Exercise description
Where the material below has a line containing "small state-and-fault monad", start repeating exactly, and keep going through the line containing "with exact integers", with no other lines.

Material provided
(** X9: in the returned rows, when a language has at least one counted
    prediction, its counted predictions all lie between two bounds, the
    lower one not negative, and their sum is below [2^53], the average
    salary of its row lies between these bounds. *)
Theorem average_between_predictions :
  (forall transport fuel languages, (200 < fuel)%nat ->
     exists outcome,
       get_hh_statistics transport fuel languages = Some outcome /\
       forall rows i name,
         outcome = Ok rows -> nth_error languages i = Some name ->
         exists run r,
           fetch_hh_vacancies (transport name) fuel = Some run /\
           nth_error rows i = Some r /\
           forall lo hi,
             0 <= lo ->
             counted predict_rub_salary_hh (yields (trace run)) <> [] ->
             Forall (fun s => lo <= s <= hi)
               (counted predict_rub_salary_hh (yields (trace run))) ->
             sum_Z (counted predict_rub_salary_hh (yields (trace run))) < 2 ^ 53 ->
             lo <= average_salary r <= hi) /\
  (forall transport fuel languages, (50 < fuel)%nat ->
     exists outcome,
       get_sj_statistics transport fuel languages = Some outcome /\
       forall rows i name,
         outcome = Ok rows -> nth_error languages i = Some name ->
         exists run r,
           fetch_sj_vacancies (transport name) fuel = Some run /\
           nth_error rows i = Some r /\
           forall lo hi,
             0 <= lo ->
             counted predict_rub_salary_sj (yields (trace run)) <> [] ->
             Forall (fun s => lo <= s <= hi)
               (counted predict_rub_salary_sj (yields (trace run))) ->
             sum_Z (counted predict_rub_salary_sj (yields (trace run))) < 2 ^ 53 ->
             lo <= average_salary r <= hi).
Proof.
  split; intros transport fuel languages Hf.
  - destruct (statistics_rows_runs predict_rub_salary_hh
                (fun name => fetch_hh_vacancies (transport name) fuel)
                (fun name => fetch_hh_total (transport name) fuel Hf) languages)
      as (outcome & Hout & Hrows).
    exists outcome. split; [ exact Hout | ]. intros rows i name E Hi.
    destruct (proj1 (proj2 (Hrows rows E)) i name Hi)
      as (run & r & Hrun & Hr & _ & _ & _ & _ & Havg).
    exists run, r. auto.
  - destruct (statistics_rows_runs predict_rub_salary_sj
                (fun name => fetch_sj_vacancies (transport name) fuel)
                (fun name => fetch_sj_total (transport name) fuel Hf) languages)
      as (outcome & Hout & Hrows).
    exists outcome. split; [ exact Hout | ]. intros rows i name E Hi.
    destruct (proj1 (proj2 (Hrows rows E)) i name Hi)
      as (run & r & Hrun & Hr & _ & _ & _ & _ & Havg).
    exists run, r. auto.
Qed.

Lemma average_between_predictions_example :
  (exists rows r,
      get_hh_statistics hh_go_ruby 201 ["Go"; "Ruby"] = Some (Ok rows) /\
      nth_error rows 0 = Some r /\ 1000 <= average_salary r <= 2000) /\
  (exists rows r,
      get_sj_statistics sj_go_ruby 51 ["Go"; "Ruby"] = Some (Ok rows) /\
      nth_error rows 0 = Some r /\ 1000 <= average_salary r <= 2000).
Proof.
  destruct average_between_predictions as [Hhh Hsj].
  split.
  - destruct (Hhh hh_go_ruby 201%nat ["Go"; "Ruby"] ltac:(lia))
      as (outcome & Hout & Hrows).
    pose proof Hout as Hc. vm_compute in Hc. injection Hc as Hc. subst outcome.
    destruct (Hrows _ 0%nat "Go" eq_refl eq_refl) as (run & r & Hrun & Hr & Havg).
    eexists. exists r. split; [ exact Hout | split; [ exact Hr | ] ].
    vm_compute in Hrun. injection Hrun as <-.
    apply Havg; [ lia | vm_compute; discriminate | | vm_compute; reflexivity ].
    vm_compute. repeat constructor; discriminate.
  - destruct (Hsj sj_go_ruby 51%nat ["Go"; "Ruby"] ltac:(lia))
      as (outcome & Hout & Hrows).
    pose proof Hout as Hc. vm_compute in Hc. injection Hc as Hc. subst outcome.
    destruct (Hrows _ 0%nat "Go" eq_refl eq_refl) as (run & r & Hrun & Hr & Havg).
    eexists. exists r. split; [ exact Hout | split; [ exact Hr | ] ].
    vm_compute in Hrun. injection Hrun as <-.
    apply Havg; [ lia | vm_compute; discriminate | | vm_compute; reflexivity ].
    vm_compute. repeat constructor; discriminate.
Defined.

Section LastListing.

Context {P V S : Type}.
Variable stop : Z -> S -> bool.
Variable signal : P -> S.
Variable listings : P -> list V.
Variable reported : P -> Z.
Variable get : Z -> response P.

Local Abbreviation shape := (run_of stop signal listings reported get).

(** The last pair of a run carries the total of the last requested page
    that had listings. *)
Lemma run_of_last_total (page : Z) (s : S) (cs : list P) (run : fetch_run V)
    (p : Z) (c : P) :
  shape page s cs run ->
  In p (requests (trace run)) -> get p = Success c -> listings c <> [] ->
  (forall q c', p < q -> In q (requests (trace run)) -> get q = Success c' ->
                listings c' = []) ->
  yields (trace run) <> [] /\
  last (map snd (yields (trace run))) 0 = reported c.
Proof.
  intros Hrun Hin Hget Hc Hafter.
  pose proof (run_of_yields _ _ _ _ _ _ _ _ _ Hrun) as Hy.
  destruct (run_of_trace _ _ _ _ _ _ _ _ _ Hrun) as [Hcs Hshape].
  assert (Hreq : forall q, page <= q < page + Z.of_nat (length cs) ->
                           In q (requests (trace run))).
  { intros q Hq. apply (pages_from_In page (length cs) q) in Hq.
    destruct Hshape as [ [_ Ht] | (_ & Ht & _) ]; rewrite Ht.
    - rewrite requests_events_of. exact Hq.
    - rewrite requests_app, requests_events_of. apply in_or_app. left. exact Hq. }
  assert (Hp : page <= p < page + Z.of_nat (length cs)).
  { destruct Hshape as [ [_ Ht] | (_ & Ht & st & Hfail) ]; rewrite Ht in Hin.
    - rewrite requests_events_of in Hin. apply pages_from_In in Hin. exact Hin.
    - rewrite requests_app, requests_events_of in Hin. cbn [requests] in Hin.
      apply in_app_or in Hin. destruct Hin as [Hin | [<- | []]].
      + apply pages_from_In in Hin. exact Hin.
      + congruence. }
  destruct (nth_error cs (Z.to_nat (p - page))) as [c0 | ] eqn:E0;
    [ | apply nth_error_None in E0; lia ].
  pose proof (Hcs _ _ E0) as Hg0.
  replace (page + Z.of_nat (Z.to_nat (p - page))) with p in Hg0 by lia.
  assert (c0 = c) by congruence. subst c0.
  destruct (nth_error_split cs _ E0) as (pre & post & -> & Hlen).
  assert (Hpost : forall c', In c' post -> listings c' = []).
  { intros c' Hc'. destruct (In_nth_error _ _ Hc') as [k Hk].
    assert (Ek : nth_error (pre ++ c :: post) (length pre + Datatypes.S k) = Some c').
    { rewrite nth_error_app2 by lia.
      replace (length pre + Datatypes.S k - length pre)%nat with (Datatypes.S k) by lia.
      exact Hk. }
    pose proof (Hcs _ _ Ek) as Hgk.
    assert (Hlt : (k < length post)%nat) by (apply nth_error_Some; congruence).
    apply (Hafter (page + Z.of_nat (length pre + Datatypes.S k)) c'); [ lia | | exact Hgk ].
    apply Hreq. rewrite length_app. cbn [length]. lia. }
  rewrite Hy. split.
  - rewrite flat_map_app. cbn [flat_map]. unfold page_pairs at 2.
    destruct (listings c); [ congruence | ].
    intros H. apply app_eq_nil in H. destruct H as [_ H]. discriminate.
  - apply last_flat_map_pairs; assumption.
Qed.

---

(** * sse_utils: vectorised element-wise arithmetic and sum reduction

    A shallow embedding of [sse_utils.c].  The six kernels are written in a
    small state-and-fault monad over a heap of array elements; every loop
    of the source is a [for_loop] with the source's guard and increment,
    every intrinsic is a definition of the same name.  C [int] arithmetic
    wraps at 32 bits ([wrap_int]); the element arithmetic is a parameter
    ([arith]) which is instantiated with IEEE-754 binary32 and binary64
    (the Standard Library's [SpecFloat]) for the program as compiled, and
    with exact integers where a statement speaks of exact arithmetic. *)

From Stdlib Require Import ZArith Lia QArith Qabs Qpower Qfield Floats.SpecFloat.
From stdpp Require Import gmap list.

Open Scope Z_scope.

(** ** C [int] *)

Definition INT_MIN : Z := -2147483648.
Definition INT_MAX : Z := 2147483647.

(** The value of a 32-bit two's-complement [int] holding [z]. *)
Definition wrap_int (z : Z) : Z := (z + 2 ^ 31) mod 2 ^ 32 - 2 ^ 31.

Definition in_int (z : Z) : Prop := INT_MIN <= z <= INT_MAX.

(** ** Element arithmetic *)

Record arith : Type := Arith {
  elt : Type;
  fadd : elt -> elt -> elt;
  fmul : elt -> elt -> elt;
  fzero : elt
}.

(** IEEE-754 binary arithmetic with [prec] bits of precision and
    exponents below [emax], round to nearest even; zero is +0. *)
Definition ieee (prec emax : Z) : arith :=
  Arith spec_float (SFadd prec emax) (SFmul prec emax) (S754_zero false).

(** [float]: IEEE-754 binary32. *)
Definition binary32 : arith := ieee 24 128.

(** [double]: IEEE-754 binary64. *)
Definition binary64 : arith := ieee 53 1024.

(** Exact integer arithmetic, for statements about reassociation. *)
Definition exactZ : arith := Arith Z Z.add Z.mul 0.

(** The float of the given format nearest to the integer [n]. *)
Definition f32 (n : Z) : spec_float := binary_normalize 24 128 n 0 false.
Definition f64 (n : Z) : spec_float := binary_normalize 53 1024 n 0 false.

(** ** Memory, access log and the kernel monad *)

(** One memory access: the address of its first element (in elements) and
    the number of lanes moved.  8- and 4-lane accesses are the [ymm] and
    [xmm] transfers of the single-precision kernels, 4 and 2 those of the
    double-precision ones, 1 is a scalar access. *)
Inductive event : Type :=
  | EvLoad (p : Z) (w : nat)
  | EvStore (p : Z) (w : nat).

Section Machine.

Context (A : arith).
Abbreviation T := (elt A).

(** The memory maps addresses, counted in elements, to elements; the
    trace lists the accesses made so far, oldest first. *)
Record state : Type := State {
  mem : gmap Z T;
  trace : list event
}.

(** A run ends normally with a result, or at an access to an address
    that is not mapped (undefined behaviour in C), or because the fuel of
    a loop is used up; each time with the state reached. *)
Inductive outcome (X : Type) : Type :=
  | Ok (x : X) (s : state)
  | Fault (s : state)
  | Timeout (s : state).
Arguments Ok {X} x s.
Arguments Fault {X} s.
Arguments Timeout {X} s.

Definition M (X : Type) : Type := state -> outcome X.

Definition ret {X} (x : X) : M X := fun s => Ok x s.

Answer section
    small state-and-fault monad over a heap of array elements; every loop
    of the source is a [for_loop] with the source's guard and increment,
    every intrinsic is a definition of the same name.  C [int] arithmetic
    wraps at 32 bits ([wrap_int]); the element arithmetic is a parameter
    ([arith]) which is instantiated with IEEE-754 binary32 and binary64
    (the Standard Library's [SpecFloat]) for the program as compiled, and
    with exact integers where a statement speaks of exact arithmetic. *)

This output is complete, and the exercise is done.